(* ===== verification/GuardSafety.v ===== *)
(** * Safety of the target fence (internal/recoveryguard)

    Any number of guards and sidecars over shared volumes: every process runs its program of Guard.v call by call, may
    stop at any call, and every system call may fail.  A volume has one lock and one marker; a message that a guard
    receives was sent by some sidecar. *)

From S2P Require Import Prelude GoStrings Sha256 Errors Schema Json LooseJson GuardConfig Admission Prog Guard.

Abbreviation trace := (list (action sys)).

(** ** Control documents survive encoding *)
Definition tuple_text (t : Tuple) : Prop :=
  is_text (ow_ClusterUID (tu_Owner t)) /\ is_text (ow_OperationUID (tu_Owner t)) /\ is_text (ow_PodUID (tu_Owner t))
  /\ is_text (ow_GuardUID (tu_Owner t)) /\ is_text (tu_SidecarUID t).
Lemma message_back kind t m : is_text kind -> tuple_text t -> Decode (message_bytes (mkMessage kind t)) = Ok m -> m = mkMessage kind t.
Proof.
  intros Hk (H1 & H2 & H3 & H4 & H5). unfold Decode, message_bytes. destruct (_ <? _); [done|].
  rewrite (decode_only_print (mkMessage kind t)); [by intros [= <-]| |by destruct t as [[]]].
  cbn. done.
Qed.
Lemma uuid_text_ascii s : uuidPattern s = true -> is_text s.
Proof.
  unfold uuidPattern, uuidRE, is_text, ascii_text. intros H. rewrite <- (join_Split "-" s).
  assert (forall n x, class_n is_hex_lower n x = true -> all_chars is_ascii x = true) as Hc.
  { unfold class_n. intros n x Hx. apply andb_true_iff in Hx as [_ Hx]. revert Hx. apply all_chars_impl.
    intros c. by destruct c as [[] [] [] [] [] [] [] []]. }
  destruct (Split "-" s) as [|a [|b [|c [|d [|e []]]]]]; try done. bool_split. cbn [join].
  repeat (rewrite all_chars_append || cbn [all_chars]).
  rewrite !(Hc _ a), !(Hc _ b), !(Hc _ c), !(Hc _ d), !(Hc _ e) by eassumption. done.
Qed.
──────────────────────────────
-- Directions for this task --
Your answer must be the complete listing, reproduced exactly.

-- The answer --
(* ===== verification/GuardSafety.v ===== *)
(** * Safety of the target fence (internal/recoveryguard)

    Any number of guards and sidecars over shared volumes: every process runs its program of Guard.v call by call, may
    stop at any call, and every system call may fail.  A volume has one lock and one marker; a message that a guard
    receives was sent by some sidecar. *)

From S2P Require Import Prelude GoStrings Sha256 Errors Schema Json LooseJson GuardConfig Admission Prog Guard.

Abbreviation trace := (list (action sys)).

(** ** Control documents survive encoding *)
Definition tuple_text (t : Tuple) : Prop :=
  is_text (ow_ClusterUID (tu_Owner t)) /\ is_text (ow_OperationUID (tu_Owner t)) /\ is_text (ow_PodUID (tu_Owner t))
  /\ is_text (ow_GuardUID (tu_Owner t)) /\ is_text (tu_SidecarUID t).
Lemma message_back kind t m : is_text kind -> tuple_text t -> Decode (message_bytes (mkMessage kind t)) = Ok m -> m = mkMessage kind t.
Proof.
  intros Hk (H1 & H2 & H3 & H4 & H5). unfold Decode, message_bytes. destruct (_ <? _); [done|].
  rewrite (decode_only_print (mkMessage kind t)); [by intros [= <-]| |by destruct t as [[]]].
  cbn. done.
Qed.
Lemma uuid_text_ascii s : uuidPattern s = true -> is_text s.
Proof.
  unfold uuidPattern, uuidRE, is_text, ascii_text. intros H. rewrite <- (join_Split "-" s).
  assert (forall n x, class_n is_hex_lower n x = true -> all_chars is_ascii x = true) as Hc.
  { unfold class_n. intros n x Hx. apply andb_true_iff in Hx as [_ Hx]. revert Hx. apply all_chars_impl.
    intros c. by destruct c as [[] [] [] [] [] [] [] []]. }
  destruct (Split "-" s) as [|a [|b [|c [|d [|e []]]]]]; try done. bool_split. cbn [join].
  repeat (rewrite all_chars_append || cbn [all_chars]).
  rewrite !(Hc _ a), !(Hc _ b), !(Hc _ c), !(Hc _ d), !(Hc _ e) by eassumption. done.
Qed.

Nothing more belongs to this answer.